KDH hopes PatientLocate will change recruitment paradigm

US software development firm KDH Systems has unveiled a new platform that it claims will change “the paradigm of clinical trial patient recruitment.”

The PatientLocate system is designed to automate the process of matching potential trial participants to inclusion and exclusion criteria in a process the firm claims will identify more qualified patients in less time at a lower cost.

The new software, which will be available early next year, is compatible with KDH’s Global Health Network, which provides trial sponsors and contract research organisations (CROs) with a secure data management network.

KDH said that a pre-release version of PatientLocate has already been successfully used by researchers at the University of California in San Francisco (USCSF) to identify 15,000 suitable patients from a pool of over 300,000.

CEO Dave Haddick said that: “With PatientLocate, our secure communications platform delivers a new, cost effective, patient recruitment solution that reduces time to completion of trials by screening thousands of previously unavailable candidates."

Dennis Cryer, CMO of patient recruitment specialist CryerHealth, also heaped praise upon the new system.
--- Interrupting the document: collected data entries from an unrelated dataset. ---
(* ===== verification/Engagement.v ===== *)
(** * Likes and comments

    [EngagementService] of [src/app/engagement.rs]. *)

From S2P Require Import Prelude Sql Keyset Domain Schema Social Posts.
From stdpp Require Import options.

#[local] Open Scope Z_scope.

Definition like_of (id : Uuid) (l : LikeRow) : Like :=
  mkLike id (l_user_id l) (l_post_id l) (l_created_at l).

Definition has_liked (d : Db) (user_id post_id : Uuid) : bool :=
  exists_where (λ _ l, bool_decide (l_user_id l = user_id) && bool_decide (l_post_id l = post_id))
    (likes d).

(** [ON CONFLICT DO NOTHING] covers the primary key and UNIQUE (user_id,
    post_id). *)
Definition like_post (clk : Clock) (new_id user_id post_id : Uuid) : M Db DbError (option Like) :=
  d ← get_db;
  if has_key new_id (likes d) || has_liked d user_id post_id then mret None
  else
    _ ← guard_else (user_exists d user_id) (ForeignKeyViolation "likes_user_id_fkey");
    _ ← guard_else (has_key post_id (posts d)) (ForeignKeyViolation "likes_post_id_fkey");
    let row := mkLikeRow user_id post_id (db_now clk) in
    _ ← modifies (set_likes (<[new_id := row]>));
    mret (Some (like_of new_id row)).

Definition comment_of (d : Db) (id : Uuid) (c : CommentRow) : option Comment :=
  (λ u, mkComment id (c_user_id c) (c_post_id c) (c_body c) (c_created_at c)
          (Some (u_handle u)) (Some (u_display_name u))) <$> users d !! c_user_id c.

Definition comment_post (clk : Clock) (new_id user_id post_id : Uuid) (body : string) :
    M Db DbError Comment :=
  d ← get_db;
  let row := mkCommentRow user_id post_id body (db_now clk) in
  _ ← guard_else (negb (has_key new_id (comments d))) (UniqueViolation "comments_pkey");
  _ ← guard_else (user_exists d user_id) (ForeignKeyViolation "comments_user_id_fkey");
  _ ← guard_else (has_key post_id (posts d)) (ForeignKeyViolation "comments_post_id_fkey");
  _ ← modifies (set_comments (<[new_id := row]>));
  ok_or (comment_of d new_id row) RowNotFound.

Definition unlike_post (user_id post_id : Uuid) : M Db DbError bool :=
  d ← get_db;
  _ ← modifies (set_likes (delete_where
        (λ _ l, bool_decide (l_user_id l = user_id) && bool_decide (l_post_id l = post_id))));
  mret (has_liked d user_id post_id).

Definition like_key (l : Like) : Key := (like_created_at l, like_id l).
Definition comment_key (c : Comment) : Key := (comment_created_at c, comment_id c).

Definition likes_on (d : Db) (post_id : Uuid) : list Like :=
  select (λ k l, if decide (l_post_id l = post_id) then Some (like_of k l) else None) (likes d).
Definition comments_on (d : Db) (post_id : Uuid) : list Comment :=
  select (λ k c, if decide (c_post_id c = post_id) then comment_of d k c else None) (comments d).

Definition list_likes (post_id : Uuid) (cursor : option Key) (limit : Z) : M Db DbError (list Like) :=
  reads (λ d, keyset like_key Desc cursor limit (likes_on d post_id)).

Definition list_comments (post_id : Uuid) (cursor : option Key) (limit : Z) :
    M Db DbError (list Comment) :=
  reads (λ d, keyset comment_key Desc cursor limit (comments_on d post_id)).

Definition delete_comment (comment_id post_id user_id : Uuid) : M Db DbError bool :=
  d ← get_db;
  match comments d !! comment_id with
  | Some c =>
      if bool_decide (c_post_id c = post_id) && bool_decide (c_user_id c = user_id)
      then _ ← modifies (set_comments (delete comment_id)); mret true
      else mret false
  | None => mret false
  end.

(** ** At most one like per user and post *)

Definition likes_unique (d : Db) : Prop :=
  ∀ i j l l', likes d !! i = Some l → likes d !! j = Some l' →
    l_user_id l = l_user_id l' → l_post_id l = l_post_id l' → i = j.

Lemma has_liked_true d u p :
  has_liked d u p = true ↔ ∃ i l, likes d !! i = Some l ∧ l_user_id l = u ∧ l_post_id l = p.
Proof.
  unfold has_liked. rewrite exists_where_true. split.
  - intros (i & l & Hi & Hb). bool_to_prop. eauto.
  - intros (i & l & Hi & <- & <-). exists i, l. by rewrite !bool_decide_true.
Qed.

Lemma like_post_unique clk new_id u p : preserves likes_unique (like_post clk new_id u p).
Proof.
  intros d Hd. unfold like_post. run; try done. bool_to_prop.
  match goal with Hk : has_key _ _ = false, Hl : has_liked _ _ _ = false |- _ =>
    rename Hl into Hno; apply has_key_false in Hk end.
  assert (Hfree : ∀ i l, likes d !! i = Some l → l_user_id l = u → l_post_id l = p → False).
  { intros i l Hi Hu Hp. apply not_true_iff_false in Hno. apply Hno, has_liked_true. eauto. }
  intros i j l l'. simpl. rewrite !lookup_insert_Some.
  intros [[<- <-]|[? Hi]] [[<- <-]|[? Hj]] Hu Hp; simpl in *; try done.
  - exfalso. by eapply (Hfree j l').
  - exfalso. by eapply (Hfree i l).
  - by eapply Hd.
Qed.

Lemma unlike_post_unique u p : preserves likes_unique (unlike_post u p).
Proof.
  intros d Hd i j l l'. unfold unlike_post. unfold_m. simpl.
  rewrite !lookup_delete_where. intros [??] [??]. by eapply Hd.
Qed.

(** The number of likes a post shows. *)
Lemma like_count_insert d i l p :
  likes d !! i = None →
  like_count (set_likes (<[i := l]>) d) p = like_count d p + if decide (l_post_id l = p) then 1 else 0.
Proof.
  intros Hi. unfold like_count. simpl. rewrite count_where_insert_fresh by done.
  case_bool_decide; case_decide; done.
Qed.

(** A like counts once. If a user has not liked the post, [like_post] adds one
    to the number [get_post] shows and marks it as liked; a second like is
    refused and changes nothing; and [unlike_post] undoes the like exactly,
    giving back the database as it was. *)
Theorem like_unlike clk new_id u p d like d1 clk2 new_id2 :
  like_post clk new_id u p d = (Ok (Some like), d1) →
  liked_by d p u = false ∧
  like_count d1 p = like_count d p + 1 ∧ liked_by d1 p u = true ∧
  like_post clk2 new_id2 u p d1 = (Ok None, d1) ∧
  unlike_post u p d1 = (Ok true, d).
Proof.
  intros Hrun. assert (Hd1 : likes d !! new_id = None ∧ has_liked d u p = false ∧
    d1 = set_likes (<[new_id := mkLikeRow u p (db_now clk)]>) d).
  { unfold like_post in Hrun. run; bool_to_prop; simplify_eq.
    split_and!; try done. by apply has_key_false. }
  destruct Hd1 as (Hfree & Hno & ->).
  assert (Hone : has_liked (set_likes (<[new_id := mkLikeRow u p (db_now clk)]>) d) u p = true).
  { apply has_liked_true. exists new_id, (mkLikeRow u p (db_now clk)).
    simpl. by rewrite lookup_insert_eq. }
  assert (Hby : ∀ d, liked_by d p u = has_liked d u p)
    by (intros d0; apply exists_where_ext; intros; apply andb_comm).
  rewrite !Hby. split_and!; [done| |done| |].
  - rewrite like_count_insert by done. simpl. by rewrite decide_True.
  - unfold like_post. unfold_m. cbv beta. by rewrite Hone, orb_true_r.
  - unfold unlike_post. unfold_m. cbv beta. rewrite Hone. f_equal.
    unfold set_likes at 1. simpl. rewrite delete_where_insert_fresh; [by destruct d|done| |done].
    simpl. by rewrite !bool_decide_true.
Qed.

Lemma like_unlike_witness :
  let d := set_posts (λ _, {[ 20%N := mkPostRow 2 None Public 0 ]}) two_users in
  let d1 := snd (like_post (mkClock 1 1) 30 1 20 d) in
  liked_by d 20 1 = false ∧ like_count d1 20 = like_count d 20 + 1 ∧ liked_by d1 20 1 = true ∧
  like_post (mkClock 2 2) 31 1 20 d1 = (Ok None, d1) ∧ unlike_post 1 20 d1 = (Ok true, d).
Proof.
  apply (like_unlike (mkClock 1 1) 30 1 20
    (set_posts (λ _, {[ 20%N := mkPostRow 2 None Public 0 ]}) two_users)
    (mkLike 30 1 20 1)).
  vm_compute. reflexivity.
Defined.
He suggested that it “has the potential to substantially improve the speed and reduce the cost of enrollment in clinical trials,” explaining that it can rapidly identify appropriate patients for screening helping keep costs down.
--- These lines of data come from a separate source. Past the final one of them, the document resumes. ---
(* ===== verification/FeedRaces.v ===== *)
(** * The feed cache under concurrent requests

    [get_home_feed] ([src/app/feed.rs]) looks into the cache, queries the database and
    stores the page as three separate commands, and the invalidation of a feed
    ([refresh_home_feed], called by [invalidate_viewer_feeds] of [src/http/handlers.rs])
    is one more. This file interleaves these commands freely, with time passing and the
    database changing in between: a page is never served later than 30 seconds after it
    was stored, but a page that was computed before an invalidation and stored after it
    survives the invalidation. *)

From S2P Require Import Prelude Text Sql Keyset Domain Schema Redis Social Posts World Feed.
From stdpp Require Import options.

#[local] Open Scope Z_scope.

(** A request for the first page: before the lookup, after a miss, after the query. *)
Inductive Reader :=
| Asked (u : Uuid) (limit : Z)
| Missed (u : Uuid) (limit : Z)
| Computed (u : Uuid) (limit : Z) (at_ : Time) (d : Db).

Record Served := mkServed { sv_user : Uuid; sv_page : Page; sv_at : Time }.

(** The stores, the clock, the requests under way, the pages served, and every state
    of the database with the instants at which it was current. *)
Record FeedPool := mkFeedPool {
  fp_world : World; fp_clock : Time; fp_readers : gmap N Reader;
  fp_served : list Served; fp_timeline : list (Time * Db) }.

Inductive FeedMove :=
| Ask (i : N) (u : Uuid) (limit : Z)
| LookUp (i : N)
| QueryDb (i : N)
| Store (i : N)
| HangUp (i : N)                        (* the client hangs up *)
| WriteDb (f : Db → Db)                (* any other request commits *)
| Invalidate (u : Uuid)
| Evict (k : string)                   (* Redis drops an entry *)
| Switch (up : bool)                   (* Redis goes down or comes back *)
| Tick (dt : Z).

Section moves.
Context `{FeedCodec}.
(** The longest a request may take from its query to its [SETEX]. *)
Context (D : Z).

Definition set_world (w : World) (p : FeedPool) : FeedPool :=
  mkFeedPool w (fp_clock p) (fp_readers p) (fp_served p) ((fp_clock p, w_db w) :: fp_timeline p).
Definition set_reader (i : N) (r : Reader) (p : FeedPool) : FeedPool :=
  mkFeedPool (fp_world p) (fp_clock p) (<[i := r]> (fp_readers p)) (fp_served p) (fp_timeline p).
Definition answer (i : N) (u : Uuid) (page : Page) (p : FeedPool) : FeedPool :=
  mkFeedPool (fp_world p) (fp_clock p) (delete i (fp_readers p)) (mkServed u page (fp_clock p) :: fp_served p) (fp_timeline p).

Definition feed_move (m : FeedMove) (p : FeedPool) : option FeedPool :=
  match m with
  | Ask i u limit => match fp_readers p !! i with None => Some (set_reader i (Asked u limit) p) | Some _ => None end
  | LookUp i =>
      match fp_readers p !! i with
      | Some (Asked u limit) =>
          match fst (cached_page (fp_clock p) u (fp_world p)) with
          | Ok (Some page) => Some (answer i u page p)
          | _ => Some (set_reader i (Missed u limit) p)
          end
      | _ => None
      end
  | QueryDb i =>
      match fp_readers p !! i with
      | Some (Missed u limit) => Some (set_reader i (Computed u limit (fp_clock p) (w_db (fp_world p))) p)
      | _ => None
      end
  | Store i =>
      match fp_readers p !! i with
      | Some (Computed u limit t d) =>
          let page := feed_page d u None limit in
          if fp_clock p <=? t + D
          then Some (answer i u page (set_world (snd (store_page (fp_clock p) u page (fp_world p))) p))
          else None
      | _ => None
      end
  | HangUp i => Some (mkFeedPool (fp_world p) (fp_clock p) (delete i (fp_readers p)) (fp_served p) (fp_timeline p))
  | WriteDb f => Some (set_world (set_w_db (f (w_db (fp_world p))) (fp_world p)) p)
  | Invalidate u => Some (set_world (snd (refresh_home_feed u (fp_world p))) p)
  | Evict k => Some (set_world (set_w_redis (set_store (delete k) (w_redis (fp_world p))) (fp_world p)) p)
  | Switch up => Some (set_world (set_w_redis (mkRedis up (store (w_redis (fp_world p)))) (fp_world p)) p)
  | Tick dt =>
      if 0 <=? dt
      then Some (mkFeedPool (fp_world p) (fp_clock p + dt) (fp_readers p) (fp_served p)
                   ((fp_clock p + dt, w_db (fp_world p)) :: fp_timeline p))
      else None
  end.
Fixpoint feed_moves (ms : list FeedMove) (p : FeedPool) : option FeedPool :=
  match ms with [] => Some p | m :: ms' => p' ← feed_move m p; feed_moves ms' p' end.

Definition quiet_pool (now : Time) (w : World) : FeedPool := mkFeedPool w now ∅ [] [(now, w_db w)].
End moves.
"Additionally, by reducing personnel involvement in the initial process, it represents a dramatic advancement over current methods of subject ascertainment and enrolment," continued Cryer.

As the pharmaceutical industry continues to expand worldwide, demand for treatment naïve patients and ethnically diverse study populations has meant that clinical trials are increasingly being conducted in several locations.

This spread increases the cost and time taken to complete an already expensive and complex process, with patient recruitment emerging as one of the key bottlenecks.

As a result demand for any solution that eases the recruitment process is likely to be high especially, if as KDH claim, the automated system can identify more appropriate patients and cut costs.